Stored items

(** Case analysis on a step; the facts about taken and flagged sessions are added. *)
Ltac stepCases Hst Hk :=
  destruct Hst; cbn [sys_reg] in Hk;
  repeat match goal with |- context [let '(_, _) := ?x in _] => destruct x eqn:? end;
  repeat match goal with
  | H : takeMatching _ _ = _ |- _ => apply takeMatching_takes in H; [|exact Hk]
  | H : snapshotIdleEntries _ _ _ = _ |- _ => apply takeMatching_takes in H; [|exact Hk]
  | H : snapshotEntriesForForce _ = _ |- _ => apply snapshotEntriesForForce_takes in H; [|exact Hk]
  | H : releaseCAS _ _ = Some _ |- _ => apply releaseCAS_flagged in H as [? ?]
  end;
  try match goal with |- context [Touch ?n ?s ?r] => pose proof (Touch_flagged n s r) end;
  try match goal with |- context [markReleased ?s ?r] => pose proof (markReleased_flagged s r) end;
  try match goal with |- context [removeFrom ?s ?r] => pose proof (tracked_removeFrom s r) end.

(** Rewrite with the facts about lists, as permutations, and decide. *)
Ltac placesStep :=
  rewrite ?closing_matched; unfold callCloser;
  repeat match goal with
  | H : takes _ _ _ |- _ => apply takes_tracked in H
  | H : flagged ?r ?r' |- context [tracked ?r'] => rewrite (flagged_tracked _ _ H); clear H
  | H : ?a ⊆+ ?b |- _ => let k := fresh "k" in let E := fresh "E" in
      destruct (submseteq_Permutation _ _ H) as [k E]; clear H; rewrite E; clear E
  | H : _ ≡ₚ toClose _ :: _ |- _ => rewrite (closing_perm _ _ _ H); clear H
  | H : _ ≡ₚ toMark _ :: _ |- _ => rewrite (closing_perm _ _ _ H); clear H
  | H : _ ≡ₚ _ :: _ |- _ => rewrite (ids_perm _ _ _ H); clear H
  | |- context [if sess_closer ?s then _ else _] => destruct (sess_closer s)
  end; cbn; solve_submseteq.

(** A step moves sessions along; only [regCreate] brings in a new one. *)
Lemma step_places y y' :
  sysInv y -> step y y' ->
  places y' ⊆+ places y /\ sys_created y' = sys_created y \/
  exists s, sys_created y !! sess_ID s = None /\ sys_created y' = <[sess_ID s := s]> (sys_created y) /\
    places y' = sess_ID s :: places y.
Proof.
  intros Hi Hst. pose proof (si_keyed _ Hi) as Hk. clear Hi.
  stepCases Hst Hk; [right; by exists s|left..]; split; try done; unfold places;
    cbn [sys_reg sys_creating sys_holder sys_force sys_drain sys_closed drainTodo held map app] in *.
  3: { apply submseteq_skips_l. rewrite app_comm_cons. apply submseteq_app; [apply tracked_insert|done]. }
  all: try done.
  all: placesStep.
Qed.

Lemma step_created y y' id s : step y y' -> sys_created y !! id = Some s -> sys_created y' !! id = Some s.
Proof.
  intros Hst H. destruct Hst; repeat case_match; try done. cbn in *.
  rewrite lookup_insert_ne; [done|congruence].
Qed.

(** Only the insertion of [Register] adds to the session map. *)
Lemma step_sessions y y' id s :
  sysInv y -> step y y' -> reg_sessions (sys_reg y') !! id = Some s ->
  reg_sessions (sys_reg y) !! id = Some s \/ sys_holder y = Some s /\ id = sess_ID s.
Proof.
  intros Hi Hst. pose proof (si_keyed _ Hi) as Hk. clear Hi. stepCases Hst Hk; cbn [sys_reg sys_holder];
    try (by left);
    repeat match goal with
    | H : flagged ?r ?r' |- context [reg_sessions ?r'] => rewrite (fl_sessions _ _ H)
    end; try (by left).
  - cbn. intros [[<- <-]|[_ ?]]%lookup_insert_Some; [by right|by left].
  - rewrite removeFrom_sessions. intros [_ ?]%lookup_delete_Some. by left.
  - intros ?%(takes_sub _ _ _ _ _ Heqp0). by left.
  - intros ?%(takes_sub _ _ _ _ _ Heqp). by left.
  - intros ?%(takes_sub _ _ _ _ _ Heqp). by left.
Qed.

Lemma perm_elem {A} (x y : A) l l' : l ≡ₚ y :: l' -> x ∈ l <-> x = y \/ x ∈ l'.
Proof. intros ->. apply elem_of_cons. Qed.

Lemma items_perm s i (l l' : list forceItem) :
  l ≡ₚ i :: l' -> s ∈ map itemSession l <-> s = itemSession i \/ s ∈ map itemSession l'.
Proof. intros H. apply perm_elem. by apply (Permutation_map itemSession) in H. Qed.

Lemma items_matched s matched fo :
  s ∈ map itemSession (map toClose matched ++ fo) <-> s ∈ matched \/ s ∈ map itemSession fo.
Proof. rewrite map_app, map_map, elem_of_app. cbn. by rewrite map_id. Qed.

Lemma step_pointed y y' s :
  sysInv y -> step y y' -> pointed y' s -> pointed y s \/ sys_created y' !! sess_ID s = Some s.
Proof.
  intros Hi Hst Hp.
  assert (reg_sessions (sys_reg y') !! sess_ID s = Some s -> pointed y s) as Hreg.
  { intros H. apply (step_sessions _ _ _ _ Hi Hst) in H as [H|[H _]]; unfold pointed; tauto. }
  pose proof (si_keyed _ Hi) as Hk. clear Hi.
  destruct Hp as [Hp|[Hp|[Hp|Hp]]]; [| |by left; apply Hreg|]; clear Hreg; unfold pointed in *;
  stepCases Hst Hk; cbn [sys_reg sys_creating sys_holder sys_releasing sys_force sys_drain sys_created drainTodo drainMarks map itemSession] in *;
    repeat match goal with
    | H : _ ≡ₚ toClose _ :: _ |- _ => apply (items_perm s) in H
    | H : _ ≡ₚ toMark _ :: _ |- _ => apply (items_perm s) in H
    | H : _ ≡ₚ _ :: _ |- _ => apply (perm_elem s) in H
    | H : takes _ _ _ |- _ => pose proof (tk_from _ _ _ H s); clear H
    end; rewrite ?items_matched, ?elem_of_cons, ?elem_of_nil in *; try tauto.
  - destruct Hp as [->|Hp]; [right; apply lookup_insert_eq|tauto].
  - injection Hp as <-. tauto.
  - done.
  - destruct Hp as [[->|Hp]|Hp]; tauto.
Qed.

(** *** The registry *)

Lemma step_heap y y' id :
  sysInv y -> step y y' ->
  is_Some (reg_heap (sys_reg y') !! id) <-> is_Some (sys_created y' !! id).
Proof.
  intros Hi Hst. pose proof (si_heap _ Hi id) as Hh. pose proof (si_keyed _ Hi) as Hk. clear Hi.
  stepCases Hst Hk; cbn [sys_reg sys_created] in *; try done;
    repeat match goal with
    | H : flagged ?r ?r' |- context [reg_heap ?r'] => rewrite (fl_heap _ _ H)
    | H : takes ?r ?r' _ |- context [reg_heap ?r'] => rewrite (tk_heap _ _ _ H)
    end; try done.
  - cbn. destruct (decide (id = sess_ID s)) as [->|]; [by rewrite !lookup_insert_eq; split; eexists|].
    by rewrite !lookup_insert_ne.
  - by rewrite (proj2 (removeFrom_rest s r)).
Qed.

Lemma step_released y y' id :
  sysInv y -> step y y' -> isReleased (sys_reg y) id -> isReleased (sys_reg y') id.
Proof.
  intros Hi Hst. pose proof (fun id => proj1 (si_heap _ Hi id)) as Hh. pose proof (si_keyed _ Hi) as Hk. clear Hi.
  stepCases Hst Hk; cbn [sys_reg sys_created] in *; try done;
    repeat match goal with
    | H : flagged ?r ?r' |- context [isReleased ?r' _] => by apply (fl_released _ _ H)
    | H : takes ?r ?r' _ |- context [isReleased ?r' _] => unfold isReleased; by rewrite (tk_heap _ _ _ H)
    end.
  - intros (st & Hs & Hr). exists st. cbn. rewrite lookup_insert_ne; [done|]. intros <-.
    destruct (Hh (sess_ID s)) as [? ?]; [by eexists|]. congruence.
  - unfold isReleased. by rewrite (proj2 (removeFrom_rest s r)).
Qed.

Lemma holder_untracked y s :
  sysInv y -> sys_holder y = Some s -> reg_sessions (sys_reg y) !! sess_ID s = None.
Proof.
  intros Hi Hh. pose proof (si_places _ Hi) as Hn. unfold places in Hn. rewrite Hh in Hn.
  apply NoDup_app in Hn as (_ & _ & Hn). cbn in Hn. apply NoDup_cons in Hn as [Hn _].
  rewrite elem_of_app, elem_tracked in Hn. by apply eq_None_not_Some; tauto.
Qed.

Lemma tracked_pointed y s' id : sysInv y -> reg_sessions (sys_reg y) !! id = Some s' -> sys_created y !! id = Some s'.
Proof.
  intros Hi Hs. pose proof (si_keyed _ Hi _ _ Hs) as <-. apply (si_pointed _ Hi). unfold pointed. tauto.
Qed.

Lemma step_parents y y' :
  sysInv y -> step y y' -> parentsInv (reg_sessions (sys_reg y')) (reg_parents (sys_reg y')).
Proof.
  intros Hi Hst. pose proof (si_parents _ Hi) as Hp. pose proof (si_keyed _ Hi) as Hk.
  stepCases Hst Hk; cbn [sys_reg] in *; try done;
    repeat match goal with
    | H : flagged ?r ?r' |- context [reg_parents ?r'] => by rewrite (fl_sessions _ _ H), (fl_parents _ _ H)
    | H : takes ?r ?r' _ |- context [reg_parents ?r'] => by apply (tk_parents _ _ _ H)
    end.
  - apply registerInsert_inv; [done|]. by apply (holder_untracked _ _ Hi).
  - apply removeFrom_inv; [done|]. intros s' Hs'. apply (tracked_pointed _ _ _ Hi) in Hs'. cbn in Hs'.
    assert (made !! sess_ID s = Some s) as Hm; [|congruence]. apply (si_pointed _ Hi).
    unfold pointed. cbn. do 3 right. left. apply (perm_elem s) in H. tauto.
Qed.

Lemma step_state y y' :
  sysInv y -> step y y' -> reg_state (sys_reg y') = pcState (sys_drain y').
Proof.
  intros Hi Hst. pose proof (si_state _ Hi) as Hs. pose proof (si_keyed _ Hi) as Hk. clear Hi.
  stepCases Hst Hk; cbn [sys_reg sys_drain] in *; try done;
    repeat match goal with
    | H : flagged ?r ?r' |- context [reg_state ?r'] => by rewrite (fl_state _ _ H)
    | H : takes ?r ?r' _ |- context [reg_state ?r'] => by rewrite (tk_state _ _ _ H)
    end.
  by rewrite (proj1 (removeFrom_rest s r)).
Qed.

(** A drained registry stays empty; it becomes so when the count under the lock is zero
    or when the force snapshot clears the maps. *)
Lemma step_drained y y' :
  sysInv y -> step y y' -> drained (sys_drain y') = true -> reg_sessions (sys_reg y') = ∅ /\ sys_holder y' = None.
Proof.
  intros Hi Hst Hd. destruct (decide (drained (sys_drain y) = true)) as [Hd0|Hd0].
  - destruct (si_drained _ Hi Hd0) as [He Hh].
    assert (sys_holder y' = None) as Hh'.
    { pose proof (si_state _ Hi) as Hs. clear - Hst Hd0 Hs Hh. destruct Hst; repeat case_match; cbn in *; try done.
      exfalso. destruct d; cbn in *; congruence. }
    split; [|done]. apply map_empty. intros id. destruct (_ !! id) as [s|] eqn:E; [|done].
    apply (step_sessions _ _ _ _ Hi Hst) in E as [E|[E _]]; [by rewrite He, lookup_empty in E|congruence].
  - clear Hi. destruct Hst; repeat case_match; cbn in *; try done.
    + split; [|done]. unfold Count in H. apply map_size_empty_inv. lia.
    + unfold snapshotEntriesForForce in *. by simplify_eq.
Qed.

## TASK TO COMPLETE
Would you copy exactly the lines from the one that contains "- apply removeFrom_inv;" through the final line of the records above, including both?

## TASK SOLUTION
  - apply removeFrom_inv; [done|]. intros s' Hs'. apply (tracked_pointed _ _ _ Hi) in Hs'. cbn in Hs'.
    assert (made !! sess_ID s = Some s) as Hm; [|congruence]. apply (si_pointed _ Hi).
    unfold pointed. cbn. do 3 right. left. apply (perm_elem s) in H. tauto.
Qed.

Lemma step_state y y' :
  sysInv y -> step y y' -> reg_state (sys_reg y') = pcState (sys_drain y').
Proof.
  intros Hi Hst. pose proof (si_state _ Hi) as Hs. pose proof (si_keyed _ Hi) as Hk. clear Hi.
  stepCases Hst Hk; cbn [sys_reg sys_drain] in *; try done;
    repeat match goal with
    | H : flagged ?r ?r' |- context [reg_state ?r'] => by rewrite (fl_state _ _ H)
    | H : takes ?r ?r' _ |- context [reg_state ?r'] => by rewrite (tk_state _ _ _ H)
    end.
  by rewrite (proj1 (removeFrom_rest s r)).
Qed.

(** A drained registry stays empty; it becomes so when the count under the lock is zero
    or when the force snapshot clears the maps. *)
Lemma step_drained y y' :
  sysInv y -> step y y' -> drained (sys_drain y') = true -> reg_sessions (sys_reg y') = ∅ /\ sys_holder y' = None.
Proof.
  intros Hi Hst Hd. destruct (decide (drained (sys_drain y) = true)) as [Hd0|Hd0].
  - destruct (si_drained _ Hi Hd0) as [He Hh].
    assert (sys_holder y' = None) as Hh'.
    { pose proof (si_state _ Hi) as Hs. clear - Hst Hd0 Hs Hh. destruct Hst; repeat case_match; cbn in *; try done.
      exfalso. destruct d; cbn in *; congruence. }
    split; [|done]. apply map_empty. intros id. destruct (_ !! id) as [s|] eqn:E; [|done].
    apply (step_sessions _ _ _ _ Hi Hst) in E as [E|[E _]]; [by rewrite He, lookup_empty in E|congruence].
  - clear Hi. destruct Hst; repeat case_match; cbn in *; try done.
    + split; [|done]. unfold Count in H. apply map_size_empty_inv. lia.
    + unfold snapshotEntriesForForce in *. by simplify_eq.
Qed.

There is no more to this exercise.